For your family child care home to maintain regulatory compliance, you must: 

  • Keep a current adult medical statement on file (every three years) 
  • Keep current first aid certification on file 
  • Keep current CPR certification on file 
  • Utilize only OEC-approved staff 
  • Maintain a clean and safe home 
  • Keep all hazards and toxins inaccessible to children 
  • Practice fire drills quarterly 
  • Keep emergency numbers current and posted 
  • Stay current on pets' rabies certification and protect children from them 
  • Maintain working carbon monoxide and smoke detectors 
  • Maintain licensed capacity at all times

Group child care homes and child care centers

Here are some guidelines for maintaining compliance for group child care homes and child care centers: 

  • Follow staffing requirements for all staff
  • Keep at least one person on-site during all operating hours, with proper certifications and training 
  • Keep facility clean and safe from hazards
  • Properly sign children in and out
  • Keep current documentation on all children

Funding resources for your childcare business

As you go through the licensing process, you may come across grants or other funding resources that can help fund your childcare business.
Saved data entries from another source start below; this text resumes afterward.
Definition use_invite (invite_code : string) (user_id : Z)
  (self : invite_manager) : bool * invite_manager :=
  match invites self !! invite_code with
  | None => (false, self)
  | Some invite =>
      if bool_decide (user_id ∈ used_by_list invite) then (false, self)
      else
        (true,
         set_relationships
           (<[user_id := inviter_id invite]> (relationships self))
           (set_invites
              (<[invite_code :=
                   mk_invite (inviter_id invite) (group_id invite)
                     (created_at invite) (active invite)
                     (total_uses invite + 1)
                     (used_by_list invite ++ [user_id])]> (invites self))
              self))
  end.

(** The test of [get_active_invite_for_user] and
    [deactivate_user_invites]. *)
Definition active_for (inviter group : Z) (invite_data : invite) : bool :=
  (inviter_id invite_data =? inviter)%Z && (group_id invite_data =? group)%Z
  && active invite_data.

(** [get_user_invites]: each invite with its code, in the order of the
    dict. *)
Definition get_user_invites (inviter : Z) (group : option Z)
  (self : invite_manager) : list (string * invite) :=
  List.filter
    (fun entry =>
       (inviter_id entry.2 =? inviter)%Z
       && match group with
          | None => true
          | Some g => (group_id entry.2 =? g)%Z
          end)
    (map_to_list (invites self)).

Definition get_active_invite_for_user (inviter group : Z)
  (self : invite_manager) : option string :=
  fst <$> head (List.filter (fun entry => active_for inviter group entry.2)
                  (map_to_list (invites self))).

Definition deactivate_user_invites (inviter group : Z) (self : invite_manager)
  : nat * invite_manager :=
  (length (List.filter (fun entry => active_for inviter group entry.2)
             (map_to_list (invites self))),
   set_invites
     ((fun invite =>
         if active_for inviter group invite then set_active false invite
         else invite) <$> invites self) self).

Definition get_inviter (user_id : Z) (self : invite_manager) : option Z :=
  relationships self !! user_id.

Definition get_invited_users (inviter : Z) (self : invite_manager) : list Z :=
  fst <$> List.filter (fun entry => (entry.2 =? inviter)%Z)
            (map_to_list (relationships self)).

Definition WAGER_EXPIRY : Q := 60.

Definition create_wager (wager_id : string) (challenger_id : Z)
  (challenger_name : string) (points : Q) (now : Q) (self : invite_manager)
  : bool * invite_manager :=
  (true,
   set_pending_wagers
     (<[wager_id := mk_wager challenger_id challenger_name points
                      (now + WAGER_EXPIRY) false]> (pending_wagers self))
     self).

Definition get_wager (wager_id : string) (self : invite_manager)
  : option wager :=
  pending_wagers self !! wager_id.

Definition accept_wager (wager_id : string) (self : invite_manager)
  : bool * invite_manager :=
  match pending_wagers self !! wager_id with
  | Some wager =>
      (true,
       set_pending_wagers
         (<[wager_id := mk_wager (challenger_id wager) (challenger_name wager)
                          (points wager) (expires_at wager) true]>
            (pending_wagers self)) self)
  | None => (false, self)
  end.

Definition remove_wager (wager_id : string) (self : invite_manager)
  : bool * invite_manager :=
  match pending_wagers self !! wager_id with
  | Some _ =>
      (true, set_pending_wagers (delete wager_id (pending_wagers self)) self)
  | None => (false, self)
  end.

(** [cleanup_expired_wagers]: the expired wagers, each with its id, are
    returned and deleted. *)
Definition cleanup_expired_wagers (now : Q) (self : invite_manager)
  : list (string * wager) * invite_manager :=
  let expired :=
    List.filter (fun entry => Qltb (expires_at entry.2) now)
      (map_to_list (pending_wagers self)) in
  (expired,
   set_pending_wagers
     (foldr (fun entry m => delete entry.1 m) (pending_wagers self) expired)
     self).

(** What [_handle_accept_wager] and [_execute_wager_duel] of [callbacks.py]
    do to the wagers when a duel is fought: [accept_wager(wager_id)], and at
    the end [remove_wager(wager["wager_id"] if "wager_id" in wager else "")],
    where [wager] is the stored dict, which has no such key. *)
Definition fight_duel (wager_id : string) (self : invite_manager)
  : invite_manager :=
  (remove_wager "" (accept_wager wager_id self).2).2.

End InviteManager.

(** ** [user_manager.py]

    [UserManager] holds the database and the session cache.  Of the table
    [users] the functions below read and write the column [Points], a whole
    number, by [TelegramID]; a query is taken to succeed.  Of a session they
    use the five keys of [session], which [get_or_create_user] creates with
    every session (['last_invite_success'] apart, which is set later).
    Floats are doubles ([Binary64]). *)

Module UserManager.

Inductive error :=
  | NameError (name : string)
  | TypeError.

Inductive result (A : Type) :=
  | Done (a : A)
  | Failed (e : error).
Arguments Done {A} a.
Arguments Failed {A} e.

Record session := mk_session {
  invites_successful : Z;
  invite_streak : Z;
  last_invite_success : option Q;
  total_points_earned : Q;
  milestones_reached : list Z
}.

Record user_manager := mk_user_manager {
  db : gmap Z Z;
  user_cache : gmap Z session
}.

Definition HEAT_DECAY_HOURS : Q := 24.

Definition get_user_session_data (telegram_id : Z) (self : user_manager)
  : option session :=
  user_cache self !! telegram_id.

(** [award_points]: nothing for a user without a session; [TypeError] when
    the user has no row ([None['points']]); else the sum goes to the
    database through [int()] and the session counts the points in full. *)
Definition award_points (telegram_id : Z) (points : Q) (self : user_manager)
  : result bool * user_manager :=
  match get_user_session_data telegram_id self with
  | None => (Done false, self)
  | Some user =>
      match db self !! telegram_id with
      | None => (Failed TypeError, self)
      | Some current_points =>
          let new_points :=
            Binary64.add (Binary64.of_int current_points) points in
          (Done true,
           mk_user_manager
             (<[telegram_id := py_int new_points]> (db self))
             (<[telegram_id :=
                  mk_session (invites_successful user) (invite_streak user)
                    (last_invite_success user)
                    (Binary64.add (total_points_earned user) points)
                    (milestones_reached user)]> (user_cache self)))
      end
  end.

(** [calculate_heat_score]; [now] is [time.time()]. *)
Definition calculate_heat_score (telegram_id : Z) (now : Q)
  (self : user_manager) : Q :=
  match get_user_session_data telegram_id self with
  | None => 0
  | Some user_session =>
      let last_success := default 0 (last_invite_success user_session) in
      let hours_since := Binary64.div (Binary64.sub now last_success) 3600 in
      if Qltb HEAT_DECAY_HOURS hours_since then 0
      else
        let base_heat := Binary64.of_int (invites_successful user_session) in
        let decay :=
          Binary64.div (Binary64.sub HEAT_DECAY_HOURS hours_since)
            HEAT_DECAY_HOURS in
        Binary64.round2 (Binary64.mul base_heat decay)
  end.

End UserManager.

(** ** [message_handlers.py]: milestones

    [_check_milestones] on the session of the inviter: [reached] is
    [inviter_session.get('milestones_reached', [])], to which the thresholds
    are appended, and [stored] is the entry of the session, written at each
    append.  The result is the entry and the thresholds for which an
    announcement is attempted. *)

Module MessageHandlers.

Definition MILESTONE_ANNOUNCES : list Z := [10; 25; 50; 100; 250; 500; 1000]%Z.

Fixpoint milestones_loop (successful : Z) (todo : list Z) (reached : list Z)
  (stored : option (list Z)) : option (list Z) * list Z :=
  match todo with
  | [] => (stored, [])
  | milestone :: todo' =>
      if (milestone <=? successful)%Z && negb (bool_decide (milestone ∈ reached))
      then
        let reached' := reached ++ [milestone] in
        let rest := milestones_loop successful todo' reached' (Some reached') in
        (rest.1, milestone :: rest.2)
      else milestones_loop successful todo' reached stored
  end.

Definition check_milestones (successful : Z) (stored : option (list Z))
  : option (list Z) * list Z :=
  milestones_loop successful MILESTONE_ANNOUNCES (default [] stored) stored.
A grant is an often overlooked financial resource given by a government agency or private foundation that does not need to be repaid. This makes them an attractive funding option if you are looking to expand or enhance the quality and accessibility of your program.

Grants provide funding that can be used towards a variety of purposes, such as improving facilities, purchasing new equipment or materials, or offering professional development opportunities for staff. The available resources vary by state so it is crucial to research and understand the grants for childcare providers in Connecticut to make informed decisions about which ones to apply for.

Start a daycare in Connecticut today

Opening a daycare requires detailed planning, training, and compliance with all regulatory steps. Understanding the process beforehand can help tremendously and ensure that you meet all the requirements to start a thriving business.